(Records from a dataset)
════════════════════

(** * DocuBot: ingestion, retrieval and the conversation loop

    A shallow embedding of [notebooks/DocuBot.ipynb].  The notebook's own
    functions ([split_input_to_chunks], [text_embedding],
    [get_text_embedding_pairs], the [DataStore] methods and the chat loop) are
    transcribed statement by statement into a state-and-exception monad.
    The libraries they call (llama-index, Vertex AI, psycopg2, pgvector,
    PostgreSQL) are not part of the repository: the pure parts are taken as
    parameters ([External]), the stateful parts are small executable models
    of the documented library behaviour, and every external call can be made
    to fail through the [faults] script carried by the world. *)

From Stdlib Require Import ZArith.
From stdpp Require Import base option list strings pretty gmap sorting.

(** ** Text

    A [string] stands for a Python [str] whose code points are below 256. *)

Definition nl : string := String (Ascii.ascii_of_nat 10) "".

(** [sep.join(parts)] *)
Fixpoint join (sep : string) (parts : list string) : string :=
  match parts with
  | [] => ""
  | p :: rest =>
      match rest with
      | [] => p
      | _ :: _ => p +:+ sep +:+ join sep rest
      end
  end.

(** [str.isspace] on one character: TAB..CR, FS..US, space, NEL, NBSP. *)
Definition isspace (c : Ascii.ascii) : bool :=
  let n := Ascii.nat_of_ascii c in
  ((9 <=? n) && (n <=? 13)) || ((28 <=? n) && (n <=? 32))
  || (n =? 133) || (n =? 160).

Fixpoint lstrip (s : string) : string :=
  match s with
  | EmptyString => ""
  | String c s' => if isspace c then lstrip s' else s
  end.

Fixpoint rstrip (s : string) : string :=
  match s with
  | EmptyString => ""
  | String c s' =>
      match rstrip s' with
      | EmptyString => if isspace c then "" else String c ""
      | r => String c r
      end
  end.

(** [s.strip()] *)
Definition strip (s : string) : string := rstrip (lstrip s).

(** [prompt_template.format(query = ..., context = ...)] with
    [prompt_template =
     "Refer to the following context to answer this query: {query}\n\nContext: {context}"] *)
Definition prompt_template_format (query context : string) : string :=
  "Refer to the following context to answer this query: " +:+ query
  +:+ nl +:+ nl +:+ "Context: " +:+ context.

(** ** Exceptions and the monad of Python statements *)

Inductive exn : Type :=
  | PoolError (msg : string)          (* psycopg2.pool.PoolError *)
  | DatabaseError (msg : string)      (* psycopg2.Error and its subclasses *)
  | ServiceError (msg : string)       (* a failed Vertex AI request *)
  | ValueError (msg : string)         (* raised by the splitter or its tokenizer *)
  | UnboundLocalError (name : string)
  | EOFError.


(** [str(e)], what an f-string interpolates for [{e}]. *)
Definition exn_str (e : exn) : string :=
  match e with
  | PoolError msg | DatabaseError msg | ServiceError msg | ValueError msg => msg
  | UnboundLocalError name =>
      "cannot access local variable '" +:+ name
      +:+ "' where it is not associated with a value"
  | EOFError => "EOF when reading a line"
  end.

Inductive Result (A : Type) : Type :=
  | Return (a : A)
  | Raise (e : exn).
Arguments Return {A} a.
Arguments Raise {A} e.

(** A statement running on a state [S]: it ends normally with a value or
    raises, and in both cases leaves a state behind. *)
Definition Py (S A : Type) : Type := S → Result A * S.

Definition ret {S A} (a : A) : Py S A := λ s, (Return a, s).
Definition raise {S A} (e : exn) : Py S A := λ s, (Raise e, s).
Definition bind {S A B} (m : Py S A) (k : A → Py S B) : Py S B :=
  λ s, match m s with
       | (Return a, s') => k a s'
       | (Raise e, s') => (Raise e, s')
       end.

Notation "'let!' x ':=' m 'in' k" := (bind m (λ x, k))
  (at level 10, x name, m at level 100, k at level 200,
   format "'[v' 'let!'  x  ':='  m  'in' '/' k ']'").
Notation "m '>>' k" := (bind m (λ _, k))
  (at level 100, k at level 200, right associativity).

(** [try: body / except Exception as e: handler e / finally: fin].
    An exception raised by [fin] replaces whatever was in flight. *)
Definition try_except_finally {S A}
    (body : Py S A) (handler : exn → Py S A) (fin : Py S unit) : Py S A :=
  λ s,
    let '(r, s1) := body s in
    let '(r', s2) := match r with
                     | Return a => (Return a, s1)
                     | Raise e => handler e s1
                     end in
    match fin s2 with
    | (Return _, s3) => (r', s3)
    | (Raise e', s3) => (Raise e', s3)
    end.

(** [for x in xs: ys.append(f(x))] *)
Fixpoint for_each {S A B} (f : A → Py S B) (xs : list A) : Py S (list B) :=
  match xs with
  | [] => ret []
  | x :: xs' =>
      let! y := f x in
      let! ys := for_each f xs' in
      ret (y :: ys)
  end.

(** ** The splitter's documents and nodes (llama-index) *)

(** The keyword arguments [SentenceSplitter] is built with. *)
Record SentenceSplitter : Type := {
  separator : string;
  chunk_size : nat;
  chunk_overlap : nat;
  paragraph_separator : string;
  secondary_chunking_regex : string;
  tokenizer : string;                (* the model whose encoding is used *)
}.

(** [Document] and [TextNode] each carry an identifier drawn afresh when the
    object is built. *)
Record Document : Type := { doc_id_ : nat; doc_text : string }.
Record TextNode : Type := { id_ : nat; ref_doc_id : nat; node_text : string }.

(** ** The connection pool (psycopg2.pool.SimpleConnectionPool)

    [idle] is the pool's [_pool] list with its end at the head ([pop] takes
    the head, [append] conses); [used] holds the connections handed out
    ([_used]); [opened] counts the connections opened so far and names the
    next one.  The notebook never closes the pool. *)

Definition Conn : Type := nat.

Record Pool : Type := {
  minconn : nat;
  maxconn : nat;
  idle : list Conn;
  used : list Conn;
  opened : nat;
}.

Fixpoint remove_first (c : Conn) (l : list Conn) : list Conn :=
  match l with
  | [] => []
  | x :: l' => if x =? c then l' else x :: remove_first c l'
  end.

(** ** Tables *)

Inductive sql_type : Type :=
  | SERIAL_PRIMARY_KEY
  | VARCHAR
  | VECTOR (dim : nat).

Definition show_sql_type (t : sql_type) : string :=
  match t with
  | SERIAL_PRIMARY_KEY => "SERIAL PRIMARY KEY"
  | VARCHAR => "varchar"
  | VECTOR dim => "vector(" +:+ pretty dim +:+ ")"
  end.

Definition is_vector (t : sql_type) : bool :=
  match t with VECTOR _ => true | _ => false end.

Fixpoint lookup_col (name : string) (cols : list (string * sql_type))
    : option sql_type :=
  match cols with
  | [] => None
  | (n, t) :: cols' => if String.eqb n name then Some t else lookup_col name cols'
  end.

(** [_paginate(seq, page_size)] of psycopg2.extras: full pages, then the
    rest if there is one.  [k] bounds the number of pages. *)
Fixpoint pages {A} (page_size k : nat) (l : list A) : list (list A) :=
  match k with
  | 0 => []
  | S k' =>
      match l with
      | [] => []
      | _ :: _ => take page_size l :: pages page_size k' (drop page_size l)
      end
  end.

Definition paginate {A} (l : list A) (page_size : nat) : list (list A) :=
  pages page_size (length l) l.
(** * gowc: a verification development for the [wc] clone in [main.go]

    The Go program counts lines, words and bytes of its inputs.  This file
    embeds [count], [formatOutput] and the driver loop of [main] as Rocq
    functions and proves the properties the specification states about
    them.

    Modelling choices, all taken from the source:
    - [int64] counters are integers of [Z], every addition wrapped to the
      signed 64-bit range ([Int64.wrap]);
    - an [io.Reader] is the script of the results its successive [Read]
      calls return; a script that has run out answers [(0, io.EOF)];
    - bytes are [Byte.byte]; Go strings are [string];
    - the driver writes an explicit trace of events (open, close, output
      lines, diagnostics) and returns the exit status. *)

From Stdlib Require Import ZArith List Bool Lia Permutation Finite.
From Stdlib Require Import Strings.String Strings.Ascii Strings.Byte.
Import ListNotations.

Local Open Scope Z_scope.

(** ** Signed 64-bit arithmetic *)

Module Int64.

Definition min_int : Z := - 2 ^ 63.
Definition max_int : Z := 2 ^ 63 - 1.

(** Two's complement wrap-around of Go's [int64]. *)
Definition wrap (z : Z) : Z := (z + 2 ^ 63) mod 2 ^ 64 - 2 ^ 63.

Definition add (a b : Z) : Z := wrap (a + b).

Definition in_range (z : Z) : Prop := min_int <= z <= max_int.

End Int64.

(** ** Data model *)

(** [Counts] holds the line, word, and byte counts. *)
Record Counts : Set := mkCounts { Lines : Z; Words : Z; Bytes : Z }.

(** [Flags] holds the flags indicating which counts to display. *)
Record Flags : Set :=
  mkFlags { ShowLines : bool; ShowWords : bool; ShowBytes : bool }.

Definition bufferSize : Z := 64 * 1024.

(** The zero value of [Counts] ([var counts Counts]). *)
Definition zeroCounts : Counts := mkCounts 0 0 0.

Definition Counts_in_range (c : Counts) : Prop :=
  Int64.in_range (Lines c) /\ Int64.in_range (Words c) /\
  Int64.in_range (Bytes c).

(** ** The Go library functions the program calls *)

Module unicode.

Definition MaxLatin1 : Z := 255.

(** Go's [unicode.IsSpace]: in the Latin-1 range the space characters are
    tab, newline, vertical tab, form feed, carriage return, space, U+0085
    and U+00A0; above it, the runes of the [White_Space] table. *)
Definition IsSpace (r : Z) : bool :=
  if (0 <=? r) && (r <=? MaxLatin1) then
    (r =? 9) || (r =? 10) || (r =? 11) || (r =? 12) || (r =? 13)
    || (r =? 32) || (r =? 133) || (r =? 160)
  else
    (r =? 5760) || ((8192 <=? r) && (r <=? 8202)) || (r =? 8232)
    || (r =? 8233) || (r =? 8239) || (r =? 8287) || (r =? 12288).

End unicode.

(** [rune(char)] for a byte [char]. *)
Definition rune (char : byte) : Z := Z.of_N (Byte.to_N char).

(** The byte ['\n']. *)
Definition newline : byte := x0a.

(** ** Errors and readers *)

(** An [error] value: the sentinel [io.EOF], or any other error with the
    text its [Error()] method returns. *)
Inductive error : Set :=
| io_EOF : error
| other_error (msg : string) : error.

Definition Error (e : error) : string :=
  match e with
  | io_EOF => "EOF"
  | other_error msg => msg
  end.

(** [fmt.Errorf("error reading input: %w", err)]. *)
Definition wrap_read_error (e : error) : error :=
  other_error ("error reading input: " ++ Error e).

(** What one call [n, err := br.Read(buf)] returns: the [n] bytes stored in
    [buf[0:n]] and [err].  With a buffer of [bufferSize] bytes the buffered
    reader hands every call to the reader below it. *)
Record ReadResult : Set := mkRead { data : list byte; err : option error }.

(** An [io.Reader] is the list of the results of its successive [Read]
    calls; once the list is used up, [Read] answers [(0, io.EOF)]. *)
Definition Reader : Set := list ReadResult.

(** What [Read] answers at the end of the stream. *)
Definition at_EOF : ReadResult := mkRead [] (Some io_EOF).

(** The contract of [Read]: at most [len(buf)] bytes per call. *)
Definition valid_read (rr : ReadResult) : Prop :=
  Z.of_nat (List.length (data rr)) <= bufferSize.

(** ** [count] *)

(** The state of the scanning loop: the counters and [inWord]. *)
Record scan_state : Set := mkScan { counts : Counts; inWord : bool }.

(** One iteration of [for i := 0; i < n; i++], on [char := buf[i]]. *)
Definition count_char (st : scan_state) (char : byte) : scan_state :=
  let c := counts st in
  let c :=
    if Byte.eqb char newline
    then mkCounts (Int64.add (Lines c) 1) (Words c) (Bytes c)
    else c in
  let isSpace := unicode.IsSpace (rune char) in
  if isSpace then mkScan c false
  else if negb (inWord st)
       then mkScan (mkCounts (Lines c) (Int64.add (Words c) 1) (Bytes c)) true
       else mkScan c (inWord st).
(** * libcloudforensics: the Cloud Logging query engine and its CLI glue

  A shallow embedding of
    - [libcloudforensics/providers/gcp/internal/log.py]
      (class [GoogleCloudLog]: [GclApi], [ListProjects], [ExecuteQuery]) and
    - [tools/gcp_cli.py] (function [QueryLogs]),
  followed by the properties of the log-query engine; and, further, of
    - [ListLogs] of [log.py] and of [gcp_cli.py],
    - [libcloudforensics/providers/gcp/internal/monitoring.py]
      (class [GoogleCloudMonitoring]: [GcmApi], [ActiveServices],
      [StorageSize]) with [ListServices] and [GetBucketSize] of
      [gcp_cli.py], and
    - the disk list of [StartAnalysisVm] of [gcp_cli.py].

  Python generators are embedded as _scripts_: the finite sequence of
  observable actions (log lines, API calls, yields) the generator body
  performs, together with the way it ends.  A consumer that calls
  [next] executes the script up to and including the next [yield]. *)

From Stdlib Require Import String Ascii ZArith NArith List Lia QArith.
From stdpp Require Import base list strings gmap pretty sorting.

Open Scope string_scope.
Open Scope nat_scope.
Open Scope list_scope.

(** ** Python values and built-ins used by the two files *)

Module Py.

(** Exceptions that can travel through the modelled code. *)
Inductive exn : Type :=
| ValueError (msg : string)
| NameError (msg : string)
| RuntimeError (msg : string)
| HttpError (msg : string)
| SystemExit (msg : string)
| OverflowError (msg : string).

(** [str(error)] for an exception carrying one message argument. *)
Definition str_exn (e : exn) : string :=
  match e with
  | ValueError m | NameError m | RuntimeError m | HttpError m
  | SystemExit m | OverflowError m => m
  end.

════════════════════

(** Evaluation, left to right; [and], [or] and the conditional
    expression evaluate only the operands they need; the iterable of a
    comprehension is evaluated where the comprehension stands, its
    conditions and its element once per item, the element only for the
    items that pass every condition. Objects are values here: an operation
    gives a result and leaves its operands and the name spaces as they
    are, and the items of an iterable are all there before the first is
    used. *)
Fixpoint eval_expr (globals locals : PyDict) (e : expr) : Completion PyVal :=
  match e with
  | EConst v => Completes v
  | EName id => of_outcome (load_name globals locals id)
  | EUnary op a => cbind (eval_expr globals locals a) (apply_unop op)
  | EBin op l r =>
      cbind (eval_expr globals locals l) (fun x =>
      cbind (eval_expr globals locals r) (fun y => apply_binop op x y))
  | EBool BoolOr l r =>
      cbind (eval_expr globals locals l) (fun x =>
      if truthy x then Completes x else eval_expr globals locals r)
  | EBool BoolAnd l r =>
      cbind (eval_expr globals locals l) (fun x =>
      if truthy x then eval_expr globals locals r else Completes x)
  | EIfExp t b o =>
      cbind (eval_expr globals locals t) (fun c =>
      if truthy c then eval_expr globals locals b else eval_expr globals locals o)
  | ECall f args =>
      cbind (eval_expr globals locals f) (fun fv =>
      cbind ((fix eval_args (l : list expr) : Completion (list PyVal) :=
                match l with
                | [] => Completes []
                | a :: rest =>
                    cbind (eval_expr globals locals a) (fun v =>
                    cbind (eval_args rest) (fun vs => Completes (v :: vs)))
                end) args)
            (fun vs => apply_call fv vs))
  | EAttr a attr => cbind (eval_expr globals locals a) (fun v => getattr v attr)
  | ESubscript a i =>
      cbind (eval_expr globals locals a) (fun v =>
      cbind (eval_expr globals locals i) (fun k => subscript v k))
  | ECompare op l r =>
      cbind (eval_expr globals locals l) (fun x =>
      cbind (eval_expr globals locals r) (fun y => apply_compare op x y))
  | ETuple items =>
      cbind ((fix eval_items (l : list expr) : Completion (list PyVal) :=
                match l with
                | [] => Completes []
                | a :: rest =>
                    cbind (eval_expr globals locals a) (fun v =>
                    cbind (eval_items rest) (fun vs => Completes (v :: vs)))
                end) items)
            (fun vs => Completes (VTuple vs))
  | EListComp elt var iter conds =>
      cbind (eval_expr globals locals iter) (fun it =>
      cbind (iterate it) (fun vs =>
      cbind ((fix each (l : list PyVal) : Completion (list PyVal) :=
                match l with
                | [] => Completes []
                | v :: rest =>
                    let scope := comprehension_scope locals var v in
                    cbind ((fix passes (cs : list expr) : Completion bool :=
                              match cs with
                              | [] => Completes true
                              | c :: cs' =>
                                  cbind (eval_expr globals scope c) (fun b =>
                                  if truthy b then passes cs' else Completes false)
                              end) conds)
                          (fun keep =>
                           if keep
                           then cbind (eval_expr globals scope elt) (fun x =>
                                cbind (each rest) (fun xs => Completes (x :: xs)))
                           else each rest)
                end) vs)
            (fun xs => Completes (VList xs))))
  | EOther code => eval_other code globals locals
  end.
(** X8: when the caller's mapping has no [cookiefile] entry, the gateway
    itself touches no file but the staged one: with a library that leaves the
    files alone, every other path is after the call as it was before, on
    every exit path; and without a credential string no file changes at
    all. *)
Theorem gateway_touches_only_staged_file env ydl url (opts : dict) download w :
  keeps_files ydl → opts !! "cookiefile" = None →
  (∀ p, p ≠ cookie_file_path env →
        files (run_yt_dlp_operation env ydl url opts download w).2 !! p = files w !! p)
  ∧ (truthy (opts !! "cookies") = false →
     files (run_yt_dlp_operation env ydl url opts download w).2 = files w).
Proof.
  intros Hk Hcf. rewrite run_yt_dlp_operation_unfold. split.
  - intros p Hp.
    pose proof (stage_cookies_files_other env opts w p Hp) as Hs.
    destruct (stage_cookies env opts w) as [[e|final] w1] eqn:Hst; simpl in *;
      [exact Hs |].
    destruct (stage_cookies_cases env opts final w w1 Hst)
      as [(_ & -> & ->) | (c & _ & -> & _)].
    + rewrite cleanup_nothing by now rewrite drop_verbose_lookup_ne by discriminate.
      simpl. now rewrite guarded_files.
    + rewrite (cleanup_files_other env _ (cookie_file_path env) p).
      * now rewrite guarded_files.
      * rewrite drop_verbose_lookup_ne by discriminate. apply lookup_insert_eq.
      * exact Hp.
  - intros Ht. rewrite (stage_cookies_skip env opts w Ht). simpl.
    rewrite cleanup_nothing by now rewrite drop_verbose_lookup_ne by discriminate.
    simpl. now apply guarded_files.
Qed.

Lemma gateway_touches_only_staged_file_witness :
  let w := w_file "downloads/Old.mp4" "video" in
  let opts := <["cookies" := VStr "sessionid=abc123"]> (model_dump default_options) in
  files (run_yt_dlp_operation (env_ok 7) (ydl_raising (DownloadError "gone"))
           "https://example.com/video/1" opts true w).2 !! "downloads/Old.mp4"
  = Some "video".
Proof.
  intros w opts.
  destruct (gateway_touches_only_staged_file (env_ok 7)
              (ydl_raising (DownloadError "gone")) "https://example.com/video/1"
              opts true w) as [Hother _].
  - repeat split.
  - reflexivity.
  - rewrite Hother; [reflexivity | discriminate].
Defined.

════════════════════

** TASK STATEMENT **
Each line above from the one with "(** ** Exceptions" up to and including the one with "Definition Py (S" must be set down exactly, and no line outside that span may appear.

** SOLUTION FOR THIS TASK **
(** ** Exceptions and the monad of Python statements *)

Inductive exn : Type :=
  | PoolError (msg : string)          (* psycopg2.pool.PoolError *)
  | DatabaseError (msg : string)      (* psycopg2.Error and its subclasses *)
  | ServiceError (msg : string)       (* a failed Vertex AI request *)
  | ValueError (msg : string)         (* raised by the splitter or its tokenizer *)
  | UnboundLocalError (name : string)
  | EOFError.


(** [str(e)], what an f-string interpolates for [{e}]. *)
Definition exn_str (e : exn) : string :=
  match e with
  | PoolError msg | DatabaseError msg | ServiceError msg | ValueError msg => msg
  | UnboundLocalError name =>
      "cannot access local variable '" +:+ name
      +:+ "' where it is not associated with a value"
  | EOFError => "EOF when reading a line"
  end.

Inductive Result (A : Type) : Type :=
  | Return (a : A)
  | Raise (e : exn).
Arguments Return {A} a.
Arguments Raise {A} e.

(** A statement running on a state [S]: it ends normally with a value or
    raises, and in both cases leaves a state behind. *)
Definition Py (S A : Type) : Type := S → Result A * S.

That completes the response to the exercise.